— Task to complete —
From the line with "versions are counted." to the final line, print the records exactly as they are.

○ ○ ○ ○ ○ ○ ○

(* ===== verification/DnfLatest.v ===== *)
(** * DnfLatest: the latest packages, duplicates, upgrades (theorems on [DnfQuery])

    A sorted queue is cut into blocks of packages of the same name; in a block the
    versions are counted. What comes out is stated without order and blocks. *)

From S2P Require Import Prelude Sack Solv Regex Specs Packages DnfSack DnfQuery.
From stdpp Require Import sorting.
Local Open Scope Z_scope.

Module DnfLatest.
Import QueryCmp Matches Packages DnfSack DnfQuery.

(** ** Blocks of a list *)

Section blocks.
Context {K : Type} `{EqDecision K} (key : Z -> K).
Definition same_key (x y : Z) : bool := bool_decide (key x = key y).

○ ○ ○ ○ ○ ○ ○

— Output for this exercise —
    versions are counted. What comes out is stated without order and blocks. *)

From S2P Require Import Prelude Sack Solv Regex Specs Packages DnfSack DnfQuery.
From stdpp Require Import sorting.
Local Open Scope Z_scope.

Module DnfLatest.
Import QueryCmp Matches Packages DnfSack DnfQuery.

(** ** Blocks of a list *)

Section blocks.
Context {K : Type} `{EqDecision K} (key : Z -> K).
Definition same_key (x y : Z) : bool := bool_decide (key x = key y).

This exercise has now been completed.